(** Storing a scanned value into a nil variable of type
    map[string]interface{}: an object makes a map; null leaves the
    variable nil without an error (the package documents that the JSON
    null value unmarshals into an interface, map, pointer, or slice by
    setting that Go value to nil); anything else is an
    UnmarshalTypeError. *)
Definition unmarshalMap (j : json) : result Entry :=
  match j with
  | JNull => Ok None
  | JObject members =>
    match objectInterface members with
    | (m, None) => Ok (Some m)
    | (_, Some err) => Err err
    end
  | JArray _ => Err (mapTypeError "array")
  | JBool _ => Err (mapTypeError "bool")
  | JString _ => Err (mapTypeError "string")
  | JNumber _ => Err (mapTypeError "number")
  end.

(** [json.NewDecoder(bytes.NewReader(p)).Decode(&logEntry)] for a nil
    [logEntry]: read the first value of the stream, whatever follows it,
    and store it. *)
Definition Decode (p : list Byte.byte) : result Entry :=
  let s := string_of_list_byte p in
  match skipSpace s with
  | EmptyString => Err "EOF"
  | _ =>
    match scanValue (2 * String.length s + 2) 0 s with
    | Scanned j _ => unmarshalMap j
    | SyntaxError msg => Err msg
    | UnexpectedEOF => Err "unexpected EOF"
    end
  end.

(** *** Printing: json.Marshal

    Objects are written with their keys in byte order and nothing between
    the tokens, a nil map as null; strings escape the quote, the
    backslash, the bytes below 32, the characters <, > and &, U+2028 and
    U+2029, and replace what is not UTF-8 by U+FFFD.  A number is written
    as its literal. *)

Fixpoint appendString (fuel : nat) (s : string) : string :=
  match fuel with
  | O => EmptyString
  | S fuel =>
    match s with
    | EmptyString => EmptyString
    | String c r =>
      let n := N_of_ascii c in
      if Ascii.eqb c dquote || Ascii.eqb c backslash
      then str backslash ++ str c ++ appendString fuel r
      else if (n =? 8)%N then str backslash ++ "b" ++ appendString fuel r
      else if (n =? 12)%N then str backslash ++ "f" ++ appendString fuel r
      else if (n =? 10)%N then str backslash ++ "n" ++ appendString fuel r
      else if (n =? 13)%N then str backslash ++ "r" ++ appendString fuel r
      else if (n =? 9)%N then str backslash ++ "t" ++ appendString fuel r
      else if (n <? 32)%N || Ascii.eqb c "<"%char || Ascii.eqb c ">"%char
              || Ascii.eqb c "&"%char
      then str backslash ++ "u00" ++ hex2 n ++ appendString fuel r
      else if (n <? 128)%N then String c (appendString fuel r)
      else
        match runeLen s with
        | None => str backslash ++ "ufffd" ++ appendString fuel r
        | Some k =>
          let rune := takeBytes k s in
          (if String.eqb rune (encodeRune 8232) then str backslash ++ "u2028"
           else if String.eqb rune (encodeRune 8233) then str backslash ++ "u2029"
           else rune) ++ appendString fuel (dropBytes k s)
        end
    end
  end.

Definition quoted (s : string) : string :=
  str dquote ++ appendString (String.length s) s ++ str dquote.

Fixpoint insertSorted (kv : string * string) (l : list (string * string))
  : list (string * string) :=
  match l with
  | [] => [kv]
  | kv' :: rest =>
    if Stdlib.Strings.String.leb kv.1 kv'.1 then kv :: l
    else kv' :: insertSorted kv rest
  end.

Definition commaSep (l : list string) : string := String.concat "," l.

Definition printMembers (l : list (string * string)) : string :=
  "{" ++ commaSep (map (fun kv => quoted kv.1 ++ ":" ++ kv.2)
                       (foldr insertSorted [] l)) ++ "}".

Fixpoint marshalValue (v : value) : string :=
  let object (m : gmap string value) :=
    printMembers (map_fold (fun k v' acc => (k, marshalValue v') :: acc) [] m) in
  match v with
  | VNil => "null"
  | VBool true => "true"
  | VBool false => "false"
  | VNumber lit => lit
  | VString s => quoted s
  | VSlice l => "[" ++ commaSep (map marshalValue l) ++ "]"
  | VMap m => object m
  | VMaps l =>
    "[" ++ commaSep (map (fun o => match o with
                                   | None => "null"
                                   | Some m => object m
                                   end) l) ++ "]"
  end.

Definition Marshal (v : value) : result (list Byte.byte) :=
  Ok (list_byte_of_string (marshalValue v)).

End Json.

(** ** Worlds to run the writers in *)

Module Scenario.

Local Open Scope string_scope.

(** The environment of the README: Logstash at logstash.example.com:5000
    without TLS, a New Relic key, the default New Relic endpoint. *)
Definition getenv (name : string) : string :=
  if String.eqb name "LOGSTASH_HOST" then "logstash.example.com"
  else if String.eqb name "LOGSTASH_PORT" then "5000"
  else if String.eqb name "NEW_RELIC_API_KEY" then "your-new-relic-api-key-here"
  else EmptyString.

(** A clock that moves with the trace. *)
Definition clock (t : list ELK.Event) : Time :=
  mkTime 2024 1 2 3 4 5 (Z.of_nat (length t)).

(** A Logstash that accepts connections or refuses them ([listening]),
    and on whose connections writes go through or break ([writable]). *)
Definition logstash (listening writable : bool) : ELK.Env :=
  ELK.mkEnv Json.Decode clock
    (fun t _ address =>
       if listening then Ok (length t)
       else Err ("dial tcp " ++ address ++ ": connect: connection refused"))
    (fun _ _ _ => if writable then None else Some "write: broken pipe")
    (fun _ _ => None).

(** [url.Parse], as far as its first check: a URL holding an ASCII
    control character is refused. *)
Definition parseURL (url : string) : option error :=
  if existsb (fun c => (N_of_ascii c <? 32)%N || (N_of_ascii c =? 127)%N)
             (list_ascii_of_string url)
  then Some "net/url: invalid control character in URL"
  else None.

(** A New Relic that answers every request with [status]. *)
Definition newrelic (status : Z) : NewRelic.Env :=
  NewRelic.mkEnv Json.Decode Json.Marshal parseURL
    (fun _ _ _ => Ok (NewRelic.mkResponse status)).

Definition live : ELK.Env := logstash true true.
Definition broken : ELK.Env := logstash true false.
Definition down : ELK.Env := logstash false false.
Definition accepting : NewRelic.Env := newrelic 202.
Definition failing : NewRelic.Env := newrelic 500.

(** The payload of one log line, an object with the field msg. *)
Definition line : list Byte.byte :=
  list_byte_of_string
    ("{" ++ Json.quoted "msg" ++ ":" ++ Json.quoted "hi" ++ "}").

Definition lineRecord : gmap string value := {[ "msg" := VString "hi" ]}.

(** The payload null. *)
Definition null : list Byte.byte := list_byte_of_string "null".

(** The payload not-json of the spec. *)
Definition notJSON : list Byte.byte := list_byte_of_string "not-json".

(** The streaming writer the constructor returns, with the trace of the
    construction.  The environment names a host and a port, so the
    constructor does not return nil. *)
Definition elkStart (E : ELK.Env) : ELK.ELKRemoteSyncWriter * list ELK.Event :=
  match ELK.NewRemoteSyncWriter E getenv [] with
  | (Some w, t) => (w, t)
  | (None, t) => (ELK.mkWriter EmptyString EmptyString false None None [] 0 0, t)
  end.

(** [n] writes of [line], one after the other. *)
Fixpoint elkWrites (E : ELK.Env) (n : nat)
  (s : ELK.ELKRemoteSyncWriter * list ELK.Event)
  : ELK.ELKRemoteSyncWriter * list ELK.Event :=
  match n with
  | O => s
  | S n' =>
    let '(w, t) := elkWrites E n' s in
    let '(_, w', t') := ELK.Write E line w t in (w', t')
  end.

(** The streaming writer after construction and [n] writes of [line]. *)
Definition elkAfter (E : ELK.Env) (n : nat) : ELK.ELKRemoteSyncWriter * list ELK.Event :=
  elkWrites E n (elkStart E).

(** The constructed streaming writer with its batch size set to 5, as a
    test of the package would set it. *)
Definition elkSmall (E : ELK.Env) : ELK.ELKRemoteSyncWriter * list ELK.Event :=
  let '(w, t) := elkStart E in
  (ELK.mkWriter (ELK.host w) (ELK.port w) (ELK.useTLS w) (ELK.conn w)
                (ELK.encoder w) (ELK.buffer w) 5 (ELK.reconnectInterval w), t).

(** The batch writer the constructor returns; the environment holds an
    API key. *)
Definition newrelicStart : NewRelic.NewRelicRemoteSyncWriter * list NewRelic.Event :=
  match NewRelic.NewNewRelicRemoteSyncWriter getenv [] with
  | (Some w, t) => (w, t)
  | (None, t) => (NewRelic.mkWriter EmptyString EmptyString (NewRelic.mkClient 0) [] 0, t)
  end.

(** [n] writes of [line], one after the other. *)
Fixpoint newrelicWrites (E : NewRelic.Env) (n : nat)
  (s : NewRelic.NewRelicRemoteSyncWriter * list NewRelic.Event)
  : NewRelic.NewRelicRemoteSyncWriter * list NewRelic.Event :=
  match n with
  | O => s
  | S n' =>
    let '(w, t) := newrelicWrites E n' s in
    let '(_, w', t') := NewRelic.Write E line w t in (w', t')
  end.

(** The batch writer after construction and [n] writes of [line]. *)
Definition newrelicAfter (E : NewRelic.Env) (n : nat)
  : NewRelic.NewRelicRemoteSyncWriter * list NewRelic.Event :=
  newrelicWrites E n newrelicStart.

(** The constructed batch writer with its batch size set to 5. *)
Definition newrelicSmall : NewRelic.NewRelicRemoteSyncWriter * list NewRelic.Event :=
  let '(w, t) := newrelicStart in
  (NewRelic.mkWriter (NewRelic.apiKey w) (NewRelic.endpoint w) (NewRelic.client w)
                     (NewRelic.buffer w) 5, t).

End Scenario.

(** ** Calls one after the other *)

(** The streaming writer as its users drive it: the producer through
    Write, Sync and Close, the reconnection goroutine through the turns of
    its loop.  A panic ends the sequence. *)
Module ELKCalls.

Import ELK.

Inductive Call : Type :=
| CallWrite (p : list Byte.byte)
| CallSync
| CallClose
| CallTick.

Definition forget {A : Type} (r : outcome A * ELKRemoteSyncWriter * list Event)
  : outcome unit * ELKRemoteSyncWriter * list Event :=
  match r with
  | (Return _, w, t) => (Return tt, w, t)
  | (Panic msg, w, t) => (Panic msg, w, t)
  end.

Definition call (E : Env) (c : Call) (w : ELKRemoteSyncWriter) (t : list Event)
  : outcome unit * ELKRemoteSyncWriter * list Event :=
  match c with
  | CallWrite p => forget (Write E p w t)
  | CallSync => forget (Sync E w t)
  | CallClose => forget (Close E w t)
  | CallTick => reconnectionTick E w t
  end.

Fixpoint calls (E : Env) (cs : list Call) (w : ELKRemoteSyncWriter) (t : list Event)
  : outcome unit * ELKRemoteSyncWriter * list Event :=
  match cs with
  | [] => (Return tt, w, t)
  | c :: cs' =>
    match call E c w t with
    | (Panic msg, w1, t1) => (Panic msg, w1, t1)
    | (Return _, w1, t1) => calls E cs' w1 t1
    end
  end.

(** The payloads written one after the other, with what each Write
    returned. *)
Fixpoint writeAll (E : Env) (ps : list (list Byte.byte)) (w : ELKRemoteSyncWriter)
  (t : list Event) : list (Z * option error) * ELKRemoteSyncWriter * list Event :=
  match ps with
  | [] => ([], w, t)
  | p :: ps' =>
    match Write E p w t with
    | (Panic _, w1, t1) => ([], w1, t1)
    | (Return r, w1, t1) =>
      let '(rs, w2, t2) := writeAll E ps' w1 t1 in (r :: rs, w2, t2)
    end
  end.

----------

Task requirements
Scan the listing for the string "dquote" and copy every line that carries it.

Exercise solution
      if Ascii.eqb c dquote || Ascii.eqb c backslash
  str dquote ++ appendString (String.length s) s ++ str dquote.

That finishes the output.